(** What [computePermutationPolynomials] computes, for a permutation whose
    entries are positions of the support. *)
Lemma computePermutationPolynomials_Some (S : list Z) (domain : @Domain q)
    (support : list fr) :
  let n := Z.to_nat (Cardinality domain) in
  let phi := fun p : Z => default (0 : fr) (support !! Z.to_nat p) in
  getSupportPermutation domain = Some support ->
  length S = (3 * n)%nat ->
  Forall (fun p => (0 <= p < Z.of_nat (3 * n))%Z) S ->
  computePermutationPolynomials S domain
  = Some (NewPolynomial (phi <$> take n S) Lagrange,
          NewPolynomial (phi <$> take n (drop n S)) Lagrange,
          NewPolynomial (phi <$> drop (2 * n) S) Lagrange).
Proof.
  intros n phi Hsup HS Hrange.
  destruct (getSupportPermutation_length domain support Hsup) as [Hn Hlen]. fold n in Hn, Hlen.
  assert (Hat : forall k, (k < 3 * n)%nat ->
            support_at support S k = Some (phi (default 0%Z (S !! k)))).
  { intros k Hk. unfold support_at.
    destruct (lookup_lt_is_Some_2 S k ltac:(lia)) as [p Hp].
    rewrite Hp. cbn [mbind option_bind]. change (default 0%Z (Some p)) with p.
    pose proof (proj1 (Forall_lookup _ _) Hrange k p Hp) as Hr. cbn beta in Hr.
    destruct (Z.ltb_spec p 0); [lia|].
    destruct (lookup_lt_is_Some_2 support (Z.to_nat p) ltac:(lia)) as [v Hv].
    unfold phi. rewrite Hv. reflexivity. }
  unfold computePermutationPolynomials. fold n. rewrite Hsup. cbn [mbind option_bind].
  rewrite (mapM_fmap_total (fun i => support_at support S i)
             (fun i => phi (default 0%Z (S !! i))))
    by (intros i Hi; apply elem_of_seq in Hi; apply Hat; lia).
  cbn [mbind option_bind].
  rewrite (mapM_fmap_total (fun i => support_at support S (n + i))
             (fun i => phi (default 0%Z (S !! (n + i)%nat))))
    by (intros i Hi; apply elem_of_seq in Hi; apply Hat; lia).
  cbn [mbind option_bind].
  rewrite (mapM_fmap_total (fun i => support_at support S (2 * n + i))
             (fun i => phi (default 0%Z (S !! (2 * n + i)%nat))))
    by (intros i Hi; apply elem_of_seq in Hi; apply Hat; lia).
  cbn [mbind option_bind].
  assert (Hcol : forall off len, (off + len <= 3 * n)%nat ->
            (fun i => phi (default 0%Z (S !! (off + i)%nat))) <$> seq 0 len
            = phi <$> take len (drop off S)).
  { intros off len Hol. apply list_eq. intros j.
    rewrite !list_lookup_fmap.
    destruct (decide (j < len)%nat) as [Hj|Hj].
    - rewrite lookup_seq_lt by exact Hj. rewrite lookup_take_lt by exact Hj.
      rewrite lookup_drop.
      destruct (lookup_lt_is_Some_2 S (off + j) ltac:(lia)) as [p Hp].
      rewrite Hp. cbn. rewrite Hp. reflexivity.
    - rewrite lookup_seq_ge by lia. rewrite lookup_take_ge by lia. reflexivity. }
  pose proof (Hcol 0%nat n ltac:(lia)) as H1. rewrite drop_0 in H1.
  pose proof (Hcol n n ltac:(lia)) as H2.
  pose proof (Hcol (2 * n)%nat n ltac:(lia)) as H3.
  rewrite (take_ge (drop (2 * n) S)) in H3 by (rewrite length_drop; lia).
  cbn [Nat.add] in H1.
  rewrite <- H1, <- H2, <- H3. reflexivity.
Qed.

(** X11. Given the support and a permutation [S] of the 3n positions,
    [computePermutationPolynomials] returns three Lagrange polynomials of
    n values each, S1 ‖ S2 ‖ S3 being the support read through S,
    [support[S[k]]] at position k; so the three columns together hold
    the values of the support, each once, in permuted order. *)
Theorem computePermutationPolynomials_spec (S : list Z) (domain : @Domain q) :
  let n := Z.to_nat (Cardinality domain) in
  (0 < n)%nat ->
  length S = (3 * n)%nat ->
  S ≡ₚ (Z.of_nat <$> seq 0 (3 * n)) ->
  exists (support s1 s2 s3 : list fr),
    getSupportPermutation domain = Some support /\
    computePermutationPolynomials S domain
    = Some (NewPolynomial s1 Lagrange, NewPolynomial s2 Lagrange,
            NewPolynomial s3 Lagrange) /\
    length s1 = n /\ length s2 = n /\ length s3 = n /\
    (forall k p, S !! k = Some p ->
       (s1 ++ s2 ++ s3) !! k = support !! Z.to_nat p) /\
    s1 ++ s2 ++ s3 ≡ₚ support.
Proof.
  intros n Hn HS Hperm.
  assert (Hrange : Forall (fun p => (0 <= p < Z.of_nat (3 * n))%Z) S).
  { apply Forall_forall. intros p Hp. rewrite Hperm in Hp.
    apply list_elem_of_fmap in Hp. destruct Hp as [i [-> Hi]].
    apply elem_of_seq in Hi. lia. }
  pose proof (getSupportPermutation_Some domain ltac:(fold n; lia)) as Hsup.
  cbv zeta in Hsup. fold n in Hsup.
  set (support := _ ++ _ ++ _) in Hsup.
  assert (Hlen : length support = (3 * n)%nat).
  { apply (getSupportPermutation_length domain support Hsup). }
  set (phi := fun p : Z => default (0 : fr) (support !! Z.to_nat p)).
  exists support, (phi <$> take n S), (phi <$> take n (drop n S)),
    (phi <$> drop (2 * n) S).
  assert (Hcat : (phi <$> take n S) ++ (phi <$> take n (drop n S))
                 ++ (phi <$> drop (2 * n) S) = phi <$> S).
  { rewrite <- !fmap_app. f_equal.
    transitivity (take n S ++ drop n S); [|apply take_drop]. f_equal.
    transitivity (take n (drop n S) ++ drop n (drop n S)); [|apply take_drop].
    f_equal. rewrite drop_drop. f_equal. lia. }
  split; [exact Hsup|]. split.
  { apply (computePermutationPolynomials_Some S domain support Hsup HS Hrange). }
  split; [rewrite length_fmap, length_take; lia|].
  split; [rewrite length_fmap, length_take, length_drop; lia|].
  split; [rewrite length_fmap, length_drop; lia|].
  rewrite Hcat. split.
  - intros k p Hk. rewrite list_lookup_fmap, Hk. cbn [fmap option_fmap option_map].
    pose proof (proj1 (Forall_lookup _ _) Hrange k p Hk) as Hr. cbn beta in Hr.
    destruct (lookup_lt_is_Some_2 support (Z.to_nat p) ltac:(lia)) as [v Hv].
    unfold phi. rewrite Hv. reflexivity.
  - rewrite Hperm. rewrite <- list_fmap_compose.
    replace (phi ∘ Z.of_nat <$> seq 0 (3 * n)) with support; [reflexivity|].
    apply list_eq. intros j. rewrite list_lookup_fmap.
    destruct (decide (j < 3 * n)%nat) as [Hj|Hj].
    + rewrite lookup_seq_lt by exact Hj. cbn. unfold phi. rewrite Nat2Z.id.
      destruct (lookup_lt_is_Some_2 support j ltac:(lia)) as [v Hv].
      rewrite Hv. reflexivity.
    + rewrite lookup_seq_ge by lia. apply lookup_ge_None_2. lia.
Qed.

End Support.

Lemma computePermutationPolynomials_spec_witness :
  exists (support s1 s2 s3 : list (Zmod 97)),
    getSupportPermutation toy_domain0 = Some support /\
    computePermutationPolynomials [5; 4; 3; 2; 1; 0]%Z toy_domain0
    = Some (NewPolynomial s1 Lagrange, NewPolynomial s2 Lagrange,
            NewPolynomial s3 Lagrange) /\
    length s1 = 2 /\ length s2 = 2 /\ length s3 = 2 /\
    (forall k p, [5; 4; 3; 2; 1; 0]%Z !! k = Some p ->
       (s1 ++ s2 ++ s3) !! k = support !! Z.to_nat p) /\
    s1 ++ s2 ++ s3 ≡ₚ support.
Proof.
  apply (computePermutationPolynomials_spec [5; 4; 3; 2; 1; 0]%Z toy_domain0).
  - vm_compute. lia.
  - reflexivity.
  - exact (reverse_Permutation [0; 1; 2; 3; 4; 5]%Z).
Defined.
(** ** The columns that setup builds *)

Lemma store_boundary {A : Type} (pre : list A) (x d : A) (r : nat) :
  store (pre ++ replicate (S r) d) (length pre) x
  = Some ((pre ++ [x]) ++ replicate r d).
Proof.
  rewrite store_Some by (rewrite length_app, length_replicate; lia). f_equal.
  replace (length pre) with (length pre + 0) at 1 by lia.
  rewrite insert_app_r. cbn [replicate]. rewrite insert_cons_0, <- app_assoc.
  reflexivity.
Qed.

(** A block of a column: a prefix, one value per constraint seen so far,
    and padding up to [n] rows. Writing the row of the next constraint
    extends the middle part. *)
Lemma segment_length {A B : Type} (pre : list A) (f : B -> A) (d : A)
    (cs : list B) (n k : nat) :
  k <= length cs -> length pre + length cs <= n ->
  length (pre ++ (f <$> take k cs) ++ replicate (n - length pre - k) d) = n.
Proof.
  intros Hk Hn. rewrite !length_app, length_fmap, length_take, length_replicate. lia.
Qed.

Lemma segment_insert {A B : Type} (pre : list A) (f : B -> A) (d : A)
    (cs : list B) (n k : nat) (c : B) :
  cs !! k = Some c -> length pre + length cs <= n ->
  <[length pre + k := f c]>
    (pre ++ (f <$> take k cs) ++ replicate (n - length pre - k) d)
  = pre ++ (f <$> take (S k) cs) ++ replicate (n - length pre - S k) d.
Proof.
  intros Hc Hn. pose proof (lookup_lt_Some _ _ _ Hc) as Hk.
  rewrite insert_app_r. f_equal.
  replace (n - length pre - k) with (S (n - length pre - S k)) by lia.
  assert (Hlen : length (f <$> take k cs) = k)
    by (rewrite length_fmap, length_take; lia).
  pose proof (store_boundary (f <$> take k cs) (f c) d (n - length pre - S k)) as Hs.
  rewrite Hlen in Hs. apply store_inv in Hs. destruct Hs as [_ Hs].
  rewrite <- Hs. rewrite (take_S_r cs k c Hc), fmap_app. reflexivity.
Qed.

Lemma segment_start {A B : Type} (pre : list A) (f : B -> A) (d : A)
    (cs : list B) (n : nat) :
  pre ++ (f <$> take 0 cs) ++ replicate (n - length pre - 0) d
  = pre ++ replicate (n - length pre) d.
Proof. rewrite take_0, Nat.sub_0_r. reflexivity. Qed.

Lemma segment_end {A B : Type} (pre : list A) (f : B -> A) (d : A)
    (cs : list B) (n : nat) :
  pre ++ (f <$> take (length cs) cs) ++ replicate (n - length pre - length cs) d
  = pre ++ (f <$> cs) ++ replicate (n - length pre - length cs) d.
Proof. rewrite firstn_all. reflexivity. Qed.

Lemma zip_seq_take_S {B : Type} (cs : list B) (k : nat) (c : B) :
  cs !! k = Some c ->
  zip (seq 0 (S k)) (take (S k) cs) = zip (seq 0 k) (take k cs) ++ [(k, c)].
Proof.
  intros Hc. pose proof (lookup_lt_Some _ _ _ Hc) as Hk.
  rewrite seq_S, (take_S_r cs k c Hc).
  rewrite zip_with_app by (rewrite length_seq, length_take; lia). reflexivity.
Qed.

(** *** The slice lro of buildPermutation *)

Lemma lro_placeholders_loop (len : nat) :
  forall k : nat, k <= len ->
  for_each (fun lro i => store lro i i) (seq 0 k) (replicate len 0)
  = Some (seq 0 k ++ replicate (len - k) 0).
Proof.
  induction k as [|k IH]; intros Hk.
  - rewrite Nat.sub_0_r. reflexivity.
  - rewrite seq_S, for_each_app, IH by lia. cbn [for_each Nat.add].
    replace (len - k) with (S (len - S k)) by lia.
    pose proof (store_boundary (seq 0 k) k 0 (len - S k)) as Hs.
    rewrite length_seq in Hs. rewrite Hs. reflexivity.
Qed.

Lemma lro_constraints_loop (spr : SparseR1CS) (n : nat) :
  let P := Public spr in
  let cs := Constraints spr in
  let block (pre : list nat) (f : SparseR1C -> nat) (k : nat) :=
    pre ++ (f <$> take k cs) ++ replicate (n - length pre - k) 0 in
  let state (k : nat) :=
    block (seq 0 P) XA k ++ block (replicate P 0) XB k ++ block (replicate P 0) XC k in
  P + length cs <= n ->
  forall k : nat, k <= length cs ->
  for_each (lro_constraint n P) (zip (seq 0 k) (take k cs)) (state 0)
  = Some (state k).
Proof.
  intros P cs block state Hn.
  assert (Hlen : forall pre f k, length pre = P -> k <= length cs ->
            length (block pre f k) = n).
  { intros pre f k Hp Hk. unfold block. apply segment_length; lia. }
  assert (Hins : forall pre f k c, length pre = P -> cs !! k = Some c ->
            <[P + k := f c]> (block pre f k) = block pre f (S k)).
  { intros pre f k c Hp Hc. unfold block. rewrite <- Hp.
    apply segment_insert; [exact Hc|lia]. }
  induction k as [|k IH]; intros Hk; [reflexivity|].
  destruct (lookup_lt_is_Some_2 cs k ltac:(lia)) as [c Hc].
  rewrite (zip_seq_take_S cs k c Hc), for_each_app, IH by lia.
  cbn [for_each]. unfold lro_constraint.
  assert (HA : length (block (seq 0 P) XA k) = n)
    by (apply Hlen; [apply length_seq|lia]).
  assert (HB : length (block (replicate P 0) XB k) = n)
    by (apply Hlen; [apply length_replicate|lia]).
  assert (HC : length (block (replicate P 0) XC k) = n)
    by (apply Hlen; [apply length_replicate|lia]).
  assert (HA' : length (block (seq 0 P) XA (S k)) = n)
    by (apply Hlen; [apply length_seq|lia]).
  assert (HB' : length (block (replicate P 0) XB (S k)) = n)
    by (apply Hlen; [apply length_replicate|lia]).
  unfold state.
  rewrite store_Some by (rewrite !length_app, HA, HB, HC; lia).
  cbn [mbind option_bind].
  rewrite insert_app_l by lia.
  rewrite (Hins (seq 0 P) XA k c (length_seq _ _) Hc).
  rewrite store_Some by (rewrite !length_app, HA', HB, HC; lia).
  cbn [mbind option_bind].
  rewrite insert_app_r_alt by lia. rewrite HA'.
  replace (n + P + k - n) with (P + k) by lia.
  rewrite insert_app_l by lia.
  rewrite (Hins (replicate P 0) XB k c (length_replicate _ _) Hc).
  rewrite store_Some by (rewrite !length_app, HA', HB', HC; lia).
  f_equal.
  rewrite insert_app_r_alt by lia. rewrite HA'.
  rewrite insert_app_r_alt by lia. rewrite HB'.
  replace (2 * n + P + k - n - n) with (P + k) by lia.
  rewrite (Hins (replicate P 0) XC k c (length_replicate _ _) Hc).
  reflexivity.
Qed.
——————
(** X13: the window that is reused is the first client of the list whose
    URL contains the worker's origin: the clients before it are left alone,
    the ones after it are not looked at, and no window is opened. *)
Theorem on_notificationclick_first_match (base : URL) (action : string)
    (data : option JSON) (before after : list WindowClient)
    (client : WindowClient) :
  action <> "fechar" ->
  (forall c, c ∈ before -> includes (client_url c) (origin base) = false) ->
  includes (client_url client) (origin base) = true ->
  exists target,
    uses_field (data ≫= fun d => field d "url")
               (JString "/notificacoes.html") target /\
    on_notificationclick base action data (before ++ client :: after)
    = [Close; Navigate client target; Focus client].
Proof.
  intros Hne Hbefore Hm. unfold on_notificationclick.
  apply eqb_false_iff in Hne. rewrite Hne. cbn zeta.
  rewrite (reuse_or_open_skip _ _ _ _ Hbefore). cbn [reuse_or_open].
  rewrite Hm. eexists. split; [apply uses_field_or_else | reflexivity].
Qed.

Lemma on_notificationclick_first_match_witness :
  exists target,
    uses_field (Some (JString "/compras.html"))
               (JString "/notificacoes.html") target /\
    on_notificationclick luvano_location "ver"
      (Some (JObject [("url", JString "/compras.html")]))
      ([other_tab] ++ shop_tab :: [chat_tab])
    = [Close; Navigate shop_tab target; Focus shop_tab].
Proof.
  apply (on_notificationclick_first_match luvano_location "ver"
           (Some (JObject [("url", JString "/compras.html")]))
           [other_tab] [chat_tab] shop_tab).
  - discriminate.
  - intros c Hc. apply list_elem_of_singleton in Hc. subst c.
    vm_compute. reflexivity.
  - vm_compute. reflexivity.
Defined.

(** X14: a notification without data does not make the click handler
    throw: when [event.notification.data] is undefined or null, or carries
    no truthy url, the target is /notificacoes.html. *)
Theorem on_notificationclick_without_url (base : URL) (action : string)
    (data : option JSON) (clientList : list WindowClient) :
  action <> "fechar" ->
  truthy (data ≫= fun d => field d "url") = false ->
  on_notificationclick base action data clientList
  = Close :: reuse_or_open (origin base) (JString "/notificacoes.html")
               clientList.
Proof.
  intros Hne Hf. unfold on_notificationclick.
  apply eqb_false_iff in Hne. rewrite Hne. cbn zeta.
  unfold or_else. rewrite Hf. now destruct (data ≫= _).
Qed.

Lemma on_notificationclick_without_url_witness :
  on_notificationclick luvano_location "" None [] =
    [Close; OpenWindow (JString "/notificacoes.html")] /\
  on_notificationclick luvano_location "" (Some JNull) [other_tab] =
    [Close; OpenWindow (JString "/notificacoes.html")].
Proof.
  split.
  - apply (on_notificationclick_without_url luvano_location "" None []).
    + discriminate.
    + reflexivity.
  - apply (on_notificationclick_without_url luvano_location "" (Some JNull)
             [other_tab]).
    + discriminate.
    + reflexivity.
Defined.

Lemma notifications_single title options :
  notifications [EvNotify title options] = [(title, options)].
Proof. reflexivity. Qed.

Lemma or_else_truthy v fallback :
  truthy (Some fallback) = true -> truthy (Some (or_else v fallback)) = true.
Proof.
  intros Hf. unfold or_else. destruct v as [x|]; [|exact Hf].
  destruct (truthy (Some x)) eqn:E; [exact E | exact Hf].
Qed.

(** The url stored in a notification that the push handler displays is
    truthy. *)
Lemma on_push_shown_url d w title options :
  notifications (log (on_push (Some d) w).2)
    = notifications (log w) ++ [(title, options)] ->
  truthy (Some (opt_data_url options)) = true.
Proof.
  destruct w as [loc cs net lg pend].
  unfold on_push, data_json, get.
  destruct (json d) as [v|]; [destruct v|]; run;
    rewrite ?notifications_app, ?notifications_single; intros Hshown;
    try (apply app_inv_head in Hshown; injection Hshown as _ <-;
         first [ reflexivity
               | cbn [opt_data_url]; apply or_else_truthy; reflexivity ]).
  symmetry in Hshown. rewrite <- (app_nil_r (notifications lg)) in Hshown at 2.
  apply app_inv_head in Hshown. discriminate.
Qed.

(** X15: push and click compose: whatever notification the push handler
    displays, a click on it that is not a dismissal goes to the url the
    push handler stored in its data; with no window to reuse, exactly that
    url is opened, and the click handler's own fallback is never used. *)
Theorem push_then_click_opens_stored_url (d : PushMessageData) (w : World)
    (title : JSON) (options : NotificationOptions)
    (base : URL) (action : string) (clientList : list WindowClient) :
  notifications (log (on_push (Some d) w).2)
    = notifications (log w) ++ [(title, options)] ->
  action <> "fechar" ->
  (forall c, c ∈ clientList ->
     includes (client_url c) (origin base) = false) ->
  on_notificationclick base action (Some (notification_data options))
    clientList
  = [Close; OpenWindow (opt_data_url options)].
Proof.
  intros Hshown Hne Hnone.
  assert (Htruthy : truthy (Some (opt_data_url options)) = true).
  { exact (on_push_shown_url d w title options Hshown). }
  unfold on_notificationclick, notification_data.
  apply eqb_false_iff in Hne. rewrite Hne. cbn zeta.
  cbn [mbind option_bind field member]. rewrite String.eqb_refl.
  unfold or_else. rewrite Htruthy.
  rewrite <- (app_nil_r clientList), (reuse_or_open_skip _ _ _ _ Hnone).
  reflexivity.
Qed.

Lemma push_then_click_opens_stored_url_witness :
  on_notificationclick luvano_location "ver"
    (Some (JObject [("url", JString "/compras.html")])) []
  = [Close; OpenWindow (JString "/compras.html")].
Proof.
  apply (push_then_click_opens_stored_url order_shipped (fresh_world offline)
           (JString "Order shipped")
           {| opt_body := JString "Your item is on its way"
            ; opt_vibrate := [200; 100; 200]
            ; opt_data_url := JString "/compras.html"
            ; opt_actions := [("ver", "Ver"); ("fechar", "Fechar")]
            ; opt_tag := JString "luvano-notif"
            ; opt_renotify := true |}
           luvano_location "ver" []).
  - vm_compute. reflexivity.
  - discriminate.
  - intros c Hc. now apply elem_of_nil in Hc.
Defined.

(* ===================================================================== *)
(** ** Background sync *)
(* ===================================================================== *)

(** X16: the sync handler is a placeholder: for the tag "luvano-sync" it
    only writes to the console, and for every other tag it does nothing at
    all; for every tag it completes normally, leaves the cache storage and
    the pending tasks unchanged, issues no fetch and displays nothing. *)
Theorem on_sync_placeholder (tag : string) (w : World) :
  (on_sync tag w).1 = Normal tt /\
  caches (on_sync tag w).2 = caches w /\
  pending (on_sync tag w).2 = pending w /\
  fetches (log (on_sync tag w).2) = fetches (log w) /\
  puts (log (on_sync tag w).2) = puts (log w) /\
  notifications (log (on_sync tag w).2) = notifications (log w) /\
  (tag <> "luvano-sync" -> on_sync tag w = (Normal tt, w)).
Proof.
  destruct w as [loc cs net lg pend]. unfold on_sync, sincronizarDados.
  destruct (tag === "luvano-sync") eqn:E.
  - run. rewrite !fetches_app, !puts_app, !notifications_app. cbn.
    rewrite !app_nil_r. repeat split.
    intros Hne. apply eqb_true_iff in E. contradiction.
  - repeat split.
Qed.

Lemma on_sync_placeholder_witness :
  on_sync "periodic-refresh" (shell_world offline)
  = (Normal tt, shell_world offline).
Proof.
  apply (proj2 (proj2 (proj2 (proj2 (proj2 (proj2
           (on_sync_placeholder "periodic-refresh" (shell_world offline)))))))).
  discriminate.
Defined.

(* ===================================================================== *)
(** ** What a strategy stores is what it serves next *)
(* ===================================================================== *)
——————
* _Activity_
Within the listing above, locate the line containing "the pending tasks" and the line containing "pending (on_sync tag w).2 = pending w /\". Reproduce those two lines and all lines between them exactly, with nothing added.

* _Finished exercise_
    the pending tasks unchanged, issues no fetch and displays nothing. *)
Theorem on_sync_placeholder (tag : string) (w : World) :
  (on_sync tag w).1 = Normal tt /\
  caches (on_sync tag w).2 = caches w /\
  pending (on_sync tag w).2 = pending w /\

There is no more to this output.